Um avião da Latam Airlines, com destino ao Brasil, colidiu com uma aeronave da Aerolíneas Argentinas durante manobra de solo no Aeroporto Internacional Arturo Merino Benítez, em Santiago, Chile, na noite de 22/04/2026. Não houve feridos, mas o incidente interrompeu as operações dos terminais por algumas horas, conforme reportado pelo jornal La Nación.

O que aconteceu no aeroporto de Santiago

O voo LA756 da Latam, programado para São Paulo, bateu na traseira da aeronave AR1267 da Aerolíneas Argentinas enquanto realizava o táxi para a pista. O impacto provocou danos leves na asa esquerda da Latam e na barra estabilizadora da aeronave argentina.

Cronologia dos fatos

  • 22/04/2026 – 22h15: O voo LA756 inicia o táxi em direção à pista 02R.
  • 22/04/2026 – 22h18: A aeronave AR1267 aguarda autorização de decolagem no ponto de espera.
  • 22/04/2026 – 22h19: Colisão entre as duas aeronaves.
  • 22/04/2026 – 22h20: Autoridades do aeroporto acionam os protocolos de emergência.
  • 22/04/2026 – 22h45: Passageiros da Latam são desembarcados e reacomodados.
  • 23/04/2026 – 02h30: Voo de substituição parte para São Paulo.

Detalhes técnicos das aeronaves envolvidas

AeronaveModeloRegistroTipo de dano
Latam AirlinesAirbus A320‑200CC‑BLADano leve na asa esquerda
Aerolíneas ArgentinasAirbus A330‑300LV‑ARGBarra estabilizadora traseira comprometida

Investigação das autoridades chilenas

A Direção‑Geral de Aviação Civil (DGAC) do Chile abriu um inquérito técnico e está coletando dados de registro de voo, gravações de comunicação e imagens de câmeras de segurança. A investigação seguirá o procedimento previsto na Lei nº 20.800, que regula a segurança de operações aéreas no país.

Legislação de aviação civil no Chile e no Brasil

O incidente será analisado à luz da Convenção de Chicago (1944) e dos regulamentos da ICAO, bem como das normas nacionais chilenas (Decreto 117/2012) e brasileiras (ANAC – RBAC‑135). Ambas as agências podem emitir recomendações de segurança e, se necessário, sanções administrativas.

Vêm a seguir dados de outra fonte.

(** A client whose first chain has this table. *)
Definition has_table (c : in3_t) (id : Z) (t : list in3_verified_hash_t) : Prop := exists ch rest, chains c = ch :: rest /\ ch_id ch = id /\ verified_hashes ch = Some t.
Lemma set_hashes_table id t c ch rest : chains c = ch :: rest -> ch_id ch = id -> has_table (set_hashes id t c) id t.
Proof. intros E <-. unfold set_hashes, has_table. cbn. rewrite E. cbn. rewrite Z.eqb_refl. by eexists _, _. Qed.
Lemma cut_spec c id t : has_table c id t -> alloc_verified_hashes c = length t -> (max_verified_hashes c <= length t)%nat -> table_ok t ->
  exists c2, in3_check_verified_hashes c 1 = Some c2 /\ has_table c2 id (drop (length t - max_verified_hashes c) t) /\ alloc_verified_hashes c2 = max_verified_hashes c /\ max_verified_hashes c2 = max_verified_hashes c.
Proof.
  intros (ch & rest & Ec & Hid & Hv) Ha Hle Ht. unfold in3_check_verified_hashes. cbn [Nat.leb andb]. rewrite Ha. destruct (Nat.ltb_spec (max_verified_hashes c) (length t)).
  - rewrite Ec, Hv. cbn [mbind option_bind]. rewrite Nat.ltb_irrefl. eexists. split; [done|]. split; [|done]. eexists _, rest. split; [done|]. split; [done|]. cbn. rewrite take_ge by (rewrite length_drop; lia). done.
  - exists c. replace (length t - max_verified_hashes c)%nat with 0%nat by lia. rewrite drop_0. split_and!; [done|by exists ch, rest|lia|done].
Qed.
(** The table that is searched for a slot. *)
Lemma table_for_adding c id : cache_ok c id -> exists c1 t,
  (match chain_hashes id c with Some t => (c, t) | None => let t := replicate (max_verified_hashes c) no_hash in (set_alloc (max_verified_hashes c) (set_hashes id t c), t) end) = (c1, t) /\
  (exists ch rest, chains c1 = ch :: rest /\ ch_id ch = id) /\ length t = max_verified_hashes c /\ alloc_verified_hashes c1 = length t /\ max_verified_hashes c1 = length t /\ table_ok t /\ has_table c1 id t.
Proof.
  intros (ch & rest & Ec & Hid & Ht). rewrite (chain_hashes_head id c ch rest Ec Hid). destruct (verified_hashes ch) as [t|] eqn:Ev.
  - destruct (Ht t eq_refl) as (E1 & E2 & E3). exists c, t. split_and!; try done; [by exists ch, rest|lia|by exists ch, rest].
  - destruct (set_hashes_table id (replicate (max_verified_hashes c) no_hash) c ch rest Ec Hid) as (ch' & rest' & E1 & E2 & E3). eexists _, _. split; [done|]. rewrite length_replicate. split_and!; try done; [by exists ch', rest'|by apply Forall_replicate|by exists ch', rest'].
Qed.
Lemma cached c id t number hash n : has_table c id t -> length t = n -> alloc_verified_hashes c = n -> max_verified_hashes c = n -> table_ok t -> find_hash n number t = Some (Some hash) ->
  exists t2, chain_hashes id c = Some t2 /\ find_hash n number t2 = Some (Some hash) /\ cache_ok c id.
Proof.
  intros (ch & rest & Ec & Hid & Hv) Hl Ha Hm Ht Hf. exists t. split; [by rewrite (chain_hashes_head _ _ _ _ Ec Hid)|]. split; [done|]. exists ch, rest. split_and!; [done|done|]. rewrite Hv. intros ? [= <-]. by split_and!; [congruence|congruence|].
Qed.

Impacto nas operações da Latam e da Aerolíneas Argentinas

Após o acidente, a Latam realocou 172 passageiros para voos posteriores, reduzindo temporariamente a capacidade de rotas entre Chile e Brasil. A Aerolíneas Argentinas retirou o A330 da frota até conclusão das inspeções, afetando o fluxo para o Aeroparque Jorge Newbery.

Repercussão no mercado de aviação sul‑americana

Analistas de mercado apontam queda de 1,2 % nas ações da Latam nas primeiras 24 horas, refletindo preocupações com a confiabilidade operacional. A Aerolíneas Argentinas registrou leve desvalorização, mas manteve a confiança dos investidores graças ao histórico de segurança.

Reações de órgãos reguladores

A ANAC (Brasil) e a Autoridad Nacional de Aviación Civil (Argentina) emitiram comunicados de apoio à investigação chilena e reforçaram a necessidade de revisão dos procedimentos de táxi nos aeroportos movimentados.

Análise de especialistas em segurança aérea

Especialistas destacam que colisões em solo representam 13 % dos incidentes de segurança aeroportuária, segundo o relatório da ICAO de 2025. Recomenda‑se a implementação de sistemas de alerta de proximidade (ASDE‑X) em aeroportos de alta densidade como Santiago.

Precedentes históricos de colisões em solo na América do Sul

Incidentes semelhantes ocorreram em 2010 (São Paulo) e 2018 (Buenos Aires), ambos resultando em danos estruturais leves e sem vítimas. As lições aprendidas levaram à adoção de procedimentos de "hold‑short" mais rigorosos.

Desdobramentos esperados

Espera‑se que a DGAC publique um relatório preliminar em até 30 dias, seguido de recomendações para aprimorar a coordenação entre controladores e pilotos. A Latam e a Aerolíneas Argentinas devem revisar seus manuais operacionais e treinar equipes de solo.

A Visão do Especialista

Para o especialista em aviação Carlos Mendoza, o incidente evidencia a necessidade urgente de modernizar a infraestrutura de controle de tráfego nos principais hubs sul‑americanos. A adoção de tecnologias de monitoramento em tempo real pode reduzir significativamente o risco de colisões em solo, protegendo passageiros e ativos das companhias aéreas.